Langkah IDAI saat ini adalah  mengimbau tenaga kesehatan untuk menghentikan sementara peresepan obat sirup yang diduga terkontaminiasi EG dan DEG. Ini kewaspadaan dini untuk menghindari risiko. 

Saat ini  pun menjadi momentum bagi orangtua untuk lebih rasional menggunakan obat-obatan pada anak. "Jika anak demam, coba dikompres hangat dulu. Parasetamol boleh digunakan. Tetapi, konsul dulu ke dokter jika ingin memberikan obat," kata Piprim. Dia juga mengingatkan orangtua untuk menjaga pola istirahat dan pola hidup sehat kepada anak-anak agar tidak mudah terserang penyakit.

Guru Besar Fakultas Farmasi Universitas Gadjah Mada (UGM) Prof Dr Zullies Ikawati mengaku, bisa memahami instruksi Kemkes dan IDAI untuk tidak menggunakan dulu obat sirup. Ini bentuk  kehati-hatian sembari mengunggu hasil investigasi pihak yang berwenang terkait kasus gagal ginjal akut pada anak-anak.

Zullies menjelaskan, parasetamol sulit larut dalam air, sehingga membutuhkan tambahan pelarut seperti propilen glikol atau gliserin. Kedua bahan ini yang mungkin  mengandung cemaran EG dan DEG.

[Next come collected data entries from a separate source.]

(* ===== verification/ServerMainTheorems.v ===== *)
(** * What the server tells the application, and what it bounds

    By induction over every interleaving of the acceptor, the workers, [Stop] and
    whatever else touches the sessions: connected and disconnected events pair up, a
    session is driven by one thread, the cap holds, and a shutdown leaves nothing
    open. *)

From S2P Require Import Prelude Buffer InetAddr Admission ZdtState ZdtServer ServerMain.

Import Server.

Section Threads.
Context `{Ss : ServedSessions} `{!ServedLaws Ss}.
Context (walk : gmap nat Peer -> list (nat * Peer)) (on_connected : Peer -> Peer).
Context (walks : forall m, walk m ≡ₚ map_to_list m) (installs : forall p, PeerReady (on_connected p) = PeerReady p).

(** ** Steps *)

(** What other threads may do to a session: neither make it ready nor revive it. *)
Definition outside (f : Peer -> Peer) : Prop :=
  forall p, PeerReady (f p) = PeerReady p /\ (PeerAlive p = false -> PeerAlive (f p) = false).

(** The acceptor runs its program, one operation a step; a session that [Accept]
    yields has not run its handshake. *)
Inductive server_step (s : Server) : Server -> Prop :=
  | ss_listen backend : server_step s (Listen backend s).2
  | ss_stop backend : server_step s (Stop backend s).2
  | ss_accept p : phase_ s = Serving -> promote_ s = [] -> PeerReady p = false -> server_step s (accept_one s p)
  | ss_sweep now : phase_ s = Serving -> promote_ s = [] -> server_step s (sweep walk now s)
  | ss_promote : server_step s (promote_one on_connected s)
  | ss_worker i : (forall data, tasks_ s !! i = Some data -> publishing_ data = false) -> server_step s (worker_pass walk i s)
  | ss_publish i : server_step s (worker_publish i s)
  | ss_leave : phase_ s = Serving -> promote_ s = [] -> backend_alive_ s = false -> server_step s (leave_loop s)
  | ss_clear : phase_ s = Clearing -> server_step s (clear_one walk s)
  | ss_disconnect now : phase_ s = Clearing -> tasks_ s = [] -> promote_ s = [] ->
      server_step s (DisconnectPending walk now (set_phase Disconnecting s))
  | ss_finish : phase_ s = Disconnecting -> promote_ s = [] -> server_step s (finish s)
  | ss_wait : phase_ s = Finished -> server_step s (Wait s)
  | ss_pending id f : outside f -> server_step s (set_pending (alter f id (pending_sessions_ s)) s)
  | ss_served i id f : outside f ->
      server_step s (set_tasks (alter (fun data => mkTask (alter f id (sessions_ data)) (count_ data) (publishing_ data)) i (tasks_ s)) s).

Inductive server_reachable (config : ServerConfig) (cores : nat) : Server -> Prop :=
  | sr_new : server_reachable config cores (Server_new config cores)
  | sr_step s s' : server_reachable config cores s -> server_step s s' -> server_reachable config cores s'.

(** ** A session's story *)

Definition about (id : nat) (e : Event) : bool :=
  match e with ClientConnected n | ClientDisconnected n => (n =? id)%nat | _ => false end.

Definition story (id : nat) (es : list Event) : list Event := List.filter (about id) es.

Lemma story_app id es es' : story id (es ++ es') = story id es ++ story id es'.
Proof. apply List.filter_app. Qed.

Lemma story_none id es : Forall (fun e => about id e = false) es -> story id es = [].
Proof. induction 1 as [|e es H _ IH]; [done|]. unfold story in *. cbn. by rewrite H. Qed.

(** Worker [i] has the session [id]. *)
Definition serves (s : Server) (i id : nat) (p : Peer) : Prop := exists data, tasks_ s !! i = Some data /\ sessions_ data !! id = Some p.

(** What is where. *)
Record server_ok (s : Server) : Prop := {
  ok_new id : (next_session_ s <= id)%nat -> pending_sessions_ s !! id = None /\ story id (events_ s) = [];
  ok_pending id p : pending_sessions_ s !! id = Some p -> story id (events_ s) = [] /\ (PeerReady p = true -> id ∈ promote_ s);
  ok_promote id : id ∈ promote_ s -> exists p, pending_sessions_ s !! id = Some p /\ PeerReady p = true;
  ok_promote_once : NoDup (promote_ s);
  ok_served i id p : serves s i id p -> story id (events_ s) = [ClientConnected id] /\ PeerReady p = true;
  ok_one i j id p q : serves s i id p -> serves s j id q -> i = j;
  ok_count i data : tasks_ s !! i = Some data -> Z.of_nat (size (sessions_ data)) <= count_ data;
  ok_story id : story id (events_ s) = [] \/ story id (events_ s) = [ClientConnected id; ClientDisconnected id] \/
    story id (events_ s) = [ClientConnected id] /\ (ServerShutdown ∈ events_ s \/ exists i p, serves s i id p);
  ok_leaving : phase_ s = Clearing -> ServerShutdown ∈ events_ s
}.

(** ** Cleaning up *)

Lemma walk_in m id p : (id, p) ∈ walk m <-> m !! id = Some p.
Proof. rewrite (walks m). apply elem_of_map_to_list. Qed.

Lemma walk_once m : NoDup (walk m).*1.
Proof. rewrite (walks m). apply NoDup_fst_map_to_list. Qed.

Lemma filter_keys (f : nat * Peer -> bool) es : NoDup es.*1 -> NoDup (List.filter f es).*1.
Proof.
  induction es as [|e es IH]; [done|]. intros H. apply NoDup_cons in H as [H1 H2]. cbn. destruct (f e); [|by apply IH].
  apply NoDup_cons. split; [|by apply IH]. intros Hin. apply H1. apply list_elem_of_fmap in Hin as (e' & E & Hin).
  apply list_elem_of_In, filter_In in Hin as [Hin _]. apply list_elem_of_fmap. exists e'. split; [done|]. by apply list_elem_of_In.
Qed.

Lemma filter_in (f : nat * Peer -> bool) es e : e ∈ List.filter f es <-> e ∈ es /\ f e = true.
Proof. by rewrite !list_elem_of_In, filter_In. Qed.

(** The story the fired events tell of one session. *)
Lemma story_keys id (es : list (nat * Peer)) : NoDup es.*1 ->
  story id (map (fun e => ClientDisconnected e.1) es) = if bool_decide (id ∈ es.*1) then [ClientDisconnected id] else [].
Proof.
  induction es as [|[k p] es IH]; intros H; [done|]. change (((k, p) :: es).*1) with (k :: es.*1) in *. apply NoDup_cons in H as [H1 H2]. unfold story in *. cbn [fst map]. cbn [List.filter about].
  rewrite IH by done. destruct (Nat.eqb_spec k id) as [->|Hk].
  - rewrite (bool_decide_eq_true_2 (id ∈ id :: _)) by by left. by rewrite bool_decide_eq_false_2.
  - replace (bool_decide (id ∈ k :: _)) with (bool_decide (id ∈ es.*1)); [done|]. apply bool_decide_ext. rewrite elem_of_cons. split; [by right|]. by intros [->|].
Qed.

Selain itu, memang ada kemungkinan  faktor risiko seperti dari  asupan makanan pasien atau infeksi leptospirosis yang banyak muncul di musim hujan. Sebagai bentuk kehati-hatian, untuk sementara, baiknya mengikut saran dari lembaga resmi guna menghindari bentuk sirup sampai diperoleh hasil yang pasti.